De leden van de SP-fractie vragen tot slot hoe ervoor gezorgd wordt dat een veroordeelde zoveel mogelijk te maken krijgt met één reclasseringswerker, zowel bij het toezicht als begeleiding. Ik acht de kwaliteit en continuïteit van het reclasseringstoezicht van groot belang. De reclasseringsorganisaties dragen hier zorg voor. Zij hebben een landelijke dekking, waarin zij een uniforme werkwijze toepassen. Dit werkproces bestaat uit diverse onderdelen die een bijdrage leveren aan de continuïteit en het in stand houden van de kwaliteit van het toezicht. Indien het zich voordoet dat een delinquent door een andere reclasseringswerker begeleid moet worden, acht ik het voldoende gewaarborgd dat de continuïteit en kwaliteit van het toezicht in stand wordt gehouden. Dit geldt ook indien niet alleen sprake is van een andere reclasseringswerker, maar tevens een andere reclasseringsorganisatie, bijvoorbeeld als gevolg van een verhuizing in verband met een opgelegde verhuisplicht.
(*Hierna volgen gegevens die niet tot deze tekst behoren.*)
(** Slicing what was joined. *)
Lemma slice_join order v w :
  NoDup order → (∀ i, i ∈ order → (i < length v)%nat) →
  (∀ i, i ∈ order → ∃ x b, w !! i = Some x ∧ bits !! i = Some b ∧ 0 ≤ x < 2 ^ b) →
  ∃ v', slice_levels bits order (join_levels bits order w) v = Some v' ∧ length v' = length v ∧
    (∀ j, j ∉ order → v' !! j = v !! j) ∧ ∀ i, i ∈ order → v' !! i = w !! i.
Proof.
  intros Hnd. revert v. induction Hnd as [|i order Hi Hnd IH]; intros v Hlt Hw; simpl.
  { exists v. split_and!; try done. set_solver. }
  destruct (Hw i) as (x&b&Hx&Hb&Hr); [set_solver|]. assert (0 ≤ b) as Hb0 by (rewrite Forall_lookup in Hbits; eauto).
  rewrite Hb, Hx; simpl. rewrite decide_True by (apply Hlt; set_solver). rewrite slice_value, Z.shiftr_div_pow2 by done.
  assert (0 < 2 ^ b) by lia.
  rewrite (Z.mul_comm (2 ^ b)), Z.mod_add, Z.div_add, Z.mod_small, Z.div_small by lia. rewrite Z.add_0_l.
  destruct (IH (<[i := x]> v)) as (v'&Hv'&Hlen&Hout&Hin).
  { intros j Hj. rewrite length_insert. apply Hlt. set_solver. } { intros j Hj. apply Hw. set_solver. }
  exists v'. split_and!; [done|by rewrite Hlen, length_insert| |].
  - intros j [Hne Hj]%not_elem_of_cons. rewrite Hout by done. by rewrite list_lookup_insert_ne.
  - intros j [->|Hj]%elem_of_cons; [|by apply Hin]. rewrite Hout by done.
    rewrite list_lookup_insert_eq by (apply Hlt; set_solver). done.
Qed.

Lemma join_levels_bound order w :
  (∀ i, i ∈ order → ∃ x b, w !! i = Some x ∧ bits !! i = Some b ∧ 0 ≤ x < 2 ^ b) →
  0 ≤ join_levels bits order w < 2 ^ total_bits bits order.
Proof.
  induction order as [|i order IH]; intros Hw; simpl; [lia|].
  destruct (Hw i) as (x&b&Hx&Hb&Hr); [set_solver|]. assert (0 ≤ b) as Hb0 by (rewrite Forall_lookup in Hbits; eauto).
  rewrite Hb, Hx; simpl. pose proof (total_bits_nonneg bits order Hbits). rewrite Z.pow_add_r by lia.
  destruct IH as [H1 H2]; [intros j Hj; apply Hw; set_solver|]. nia.
Qed.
In het kader van de geboden rechtsbescherming vroegen de leden van de CDA-fractie of te verwachten valt dat materiële schade een substantiële rol gaat spelen in toekomstige schadevergoedingen en zij verzoeken om daarbij in het bijzonder duidelijkheid te verschaffen over hoe aanzienlijke schadevergoedingen als gevolg van een onterecht opgelegde verplichting een huis te verkopen kunnen worden voorkomen. Die duidelijkheid verschaf ik graag. Nu de zelfstandige maatregel in de regel dadelijk uitvoerbaar is, kan het inderdaad voorkomen dat de tenuitvoerlegging van de maatregel is aangevangen, terwijl de last tot tenuitvoerlegging vervolgens in hoger beroep wordt vernietigd. In dat geval kan een recht bestaan op schadeloosstelling. Een eventuele schadevergoeding zal echter doorgaans alleen betrekking hebben op mogelijk geleden immateriële schade. Van materiële schade zal niet snel sprake zijn, omdat de rechter de zelfstandige maatregel zodanig dient vorm te geven dat de materiële belangen van de betrokkene zoveel mogelijk worden ontzien. Specifiek met betrekking tot de verhuisplicht houdt dit in dat, zoals ook hiervoor onder 6.2 naar aanleiding van andere vragen van de leden van deze fractie uiteen is gezet, de rechter bij zijn beoordeling of het opleggen van een verhuisplicht is aangewezen rekening houdt met de omstandigheid dat het huis waarin hij woont het eigendom is van betrokkene. In een verplichting zijn woning te verkopen voorziet het wetsvoorstel overigens niet. De zelfstandige maatregel biedt geen grondslag voor onteigening van eigendom.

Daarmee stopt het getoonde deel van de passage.